The outcome of Tuesday’s meeting lacked any real teeth, so markets have assimilated it and moved on. In fact, some traders are using these events as a “buy the dip” opportunity, said Atilla Widnell, managing director of Navigate Commodities.

Brazil’s CSN Mineracao SA said on Tuesday it has reached a deal for a long-term supply of iron ore to Swiss trader Glencore.

Asian shares were mixed, the Japanese yen tumbled and Japanese yields stayed above policy cap, after the Bank of Japan unanimously decided to keep its yield curve controls in place.

Dalian iron ore slips

The most-active rebar contract on the Shanghai Futures Exchange climbed 1.2%, hot-rolled coil rose 1.3%, wire rod edged up 0.9%, and stainless steel gained 0.4%.
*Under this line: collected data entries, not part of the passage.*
(* ===== verification/Validate.v ===== *)
(** * [crates/generate/src/prepare_grammar.rs]: the validation of an input
    grammar

    [validate_indirect_recursion] searches the unit derivations of the grammar
    for a cycle, depth first; [validate_precedences] checks the declared
    orderings against each other and the precedences that rules name against
    the declared ones.  Both walk rules with an explicit stack, a list here
    whose head is the top.  A [BTreeSet] of ids that is iterated is a strictly
    increasing list, one that is only asked for membership a [gset]. *)
From S2P Require Import Prelude Symbols Ordering StrPool Rules RuleTrees Grammars.

(** [indexmap::IndexMap<StrId, _>], a parameter with what its documentation
    says: [insert] replaces the value of a key, [get] finds it, [keys] lists
    the keys present. *)
Class IndexMap (M A : Type) := {
  im_empty : M;
  im_insert : StrId → A → M → M;
  im_get : StrId → M → option A;
  im_keys : M → list StrId;
  im_get_empty k : im_get k im_empty = None;
  im_get_insert k k' v m : im_get k (im_insert k' v m) = if decide (k = k') then Some v else im_get k m;
  elem_of_im_keys k m : k ∈ im_keys m ↔ is_Some (im_get k m);
}.

(** The laws can be met: an association list in insertion order. *)
Fixpoint assoc_insert {A} (k : StrId) (v : A) (m : list (StrId * A)) : list (StrId * A) :=
  match m with
  | [] => [(k, v)]
  | (k', v') :: m => if decide (k' = k) then (k, v) :: m else (k', v') :: assoc_insert k v m
  end.
Fixpoint assoc_get {A} (k : StrId) (m : list (StrId * A)) : option A :=
  match m with
  | [] => None
  | (k', v) :: m => if decide (k' = k) then Some v else assoc_get k m
  end.
#[global, program] Instance assoc_index_map A : IndexMap (list (StrId * A)) A := {|
  im_empty := [];
  im_insert := assoc_insert;
  im_get := assoc_get;
  im_keys m := m.*1;
|}.
Next Obligation. done. Qed.
Next Obligation.
  intros A k k' v m. induction m as [|[k0 v0] m IH]; cbn; [repeat case_decide; congruence|].
  repeat case_decide; cbn; repeat case_decide; congruence.
Qed.
Next Obligation.
  intros A k m. induction m as [|[k0 v0] m IH]; cbn; [rewrite elem_of_nil, is_Some_alt; done|].
  rewrite elem_of_cons, IH. case_decide; naive_solver.
Qed.

(** ** Errors *)
Definition IndirectRecursionError := list bytes.
Inductive ValidatePrecedenceError :=
  | Undeclared (precedence rule : bytes)
  | Ordering (precedence_1 precedence_2 : bytes).

(** ["Grammar contains an indirectly recursive rule: "] and [" -> "]. *)
Definition recursion_prefix : bytes :=
  [71; 114; 97; 109; 109; 97; 114; 32; 99; 111; 110; 116; 97; 105; 110; 115; 32; 97; 110; 32; 105; 110; 100;
   105; 114; 101; 99; 116; 108; 121; 32; 114; 101; 99; 117; 114; 115; 105; 118; 101; 32; 114; 117; 108; 101;
   58; 32]%N.
Definition arrow : bytes := [32; 45; 62; 32]%N.
Definition indirect_recursion_fmt (e : IndirectRecursionError) : bytes :=
  recursion_prefix ++ concat (imap (λ i symbol, (if 0 <? i then arrow else []) ++ symbol) e).

Section validate.
Context {H M : Type} `{IndexMap M (list StrId)}.
Implicit Types (m : M) (g : InputGrammar H) (p : RulePool H).

(** ** Indirect recursion *)
(** The [while let] of [validate_indirect_recursion]. *)
Fixpoint unit_walk {E} (n : nat) p (name : StrId) (stack : list RuleId) (productions : list StrId) :
    outcome E (list StrId) :=
  match stack with
  | [] => Ok productions
  | id :: stack =>
      match n with
      | O => OutOfFuel
      | S n =>
          nd ← node p id;
          match nd with
          | NamedSymbol sid =>
              unit_walk n p name stack
                (if negb (sid =? name)%N then insert_sorted productions sid else productions)
          | Choice r => cs ← child_slice p r; unit_walk n p name (rev cs ++ stack) productions
          | Metadata _ rule => unit_walk n p name (rule :: stack) productions
          | _ => unit_walk n p name stack productions
          end
      end
  end.

Fixpoint epsilon_transitions_loop {E} (n : nat) p (vs : list Variable_) m :
    outcome E M :=
  match vs with
  | [] => Ok m
  | v :: vs =>
      productions ← unit_walk n p (var_name v) [var_root v] [];
      epsilon_transitions_loop n p vs (im_insert (var_name v) productions m)
  end.

(** [path.iter().position(|s| *s == current)]. *)
Definition position_of (x : StrId) (path : list StrId) : option nat := fst <$> list_find (x =.) path.

(** The state of the search: [visited] and [path]. *)
Notation search := (gset StrId * list StrId)%type (only parsing).

(** [for next in next_symbols]. *)
Fixpoint cycle_each {E} (f : StrId → search → outcome E (option (nat * nat) * search))
    (nexts : list StrId) (s : search) : outcome E (option (nat * nat) * search) :=
  match nexts with
  | [] => Ok (None, s)
  | next :: nexts =>
      '(r, s) ← f next s;
      match r with Some c => Ok (Some c, s) | None => cycle_each f nexts s end
  end.
Definition push_path (q : path) (k : SymbolType) (i : N) (ctx : FlattenCtx) : path :=
  mkPath (pt_steps q ++ [pack (mkSymbol k i) (prec ctx) (assoc ctx) (ctx_alias ctx) (ctx_field ctx) (ctx_reserved ctx)])
         (pt_dyn q) (pt_dead q).
Definition raise_path (m : MetadataParams) (q : path) : path :=
  mkPath (pt_steps q)
    (if (i32_abs (pt_dyn q) <? i32_abs (dynamic_precedence m))%Z then dynamic_precedence m else pt_dyn q) (pt_dead q).
(** The last step of a region takes the outer precedence and associativity
    where the region set its own. *)
Definition restore_step (m : MetadataParams) (ctx : FlattenCtx) (s : ProductionStep) : ProductionStep :=
  let s := if bool_decide (precedence m = PNone) then s else set_precedence s (prec ctx) in
  if bool_decide (associativity m = None) then s else set_associativity s (assoc ctx).
Definition leave_path (m : MetadataParams) (ctx : FlattenCtx) (at_end did_push : bool) (q : path) : path :=
  if did_push && negb at_end then
    match last (pt_steps q) with
    | Some s => mkPath (removelast (pt_steps q) ++ [restore_step m ctx s]) (pt_dyn q) (pt_dead q)
    | None => q
    end
  else q.

Notation result E := (outcome E (bool * path)) (only parsing).
Definition dbind_ok {E} (D : dtree (result E)) (f : bool → path → dtree (result E)) : dtree (result E) :=
  dbind D (λ r, match r with
                | Ok (b, q) => f b q
                | Err e => Leaf (Err e)
                | Panic => Leaf Panic
                | OutOfFuel => Leaf OutOfFuel
                end).

Section decision_each.
Context {E : Type} (F : tree → bool → path → dtree (result E)) (at_end : bool).
Fixpoint decision_each (l : list tree) (did_push : bool) (q : path) : dtree (result E) :=
  match l with
  | [] => Leaf (Ok (did_push, q))
  | t :: rest =>
      dbind_ok (F t (at_end && is_nil rest) q) (λ b q,
        if pt_dead q then Leaf (Ok (did_push || b, q)) else decision_each rest (did_push || b) q)
  end.
End decision_each.

Section decision_tree.
Context (reserved_ids : gmap StrId N) (nm : StrId → bytes).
During 2023, crude steel production will continue to be impacted by the Chinese central government’s determination to ensure that steel output remains flat or below the previous year’s total, according to Mysteel consultancy.

Dalian coking coal and coke rose 1.8% and 1.1% respectively.

Coronado Global Resources, which has not typically sold Australian coking coal to China, has received enquiries for long term supply as Beijing lifts its unofficial ban on coal imports from Australia, its chief executive said on Wednesday.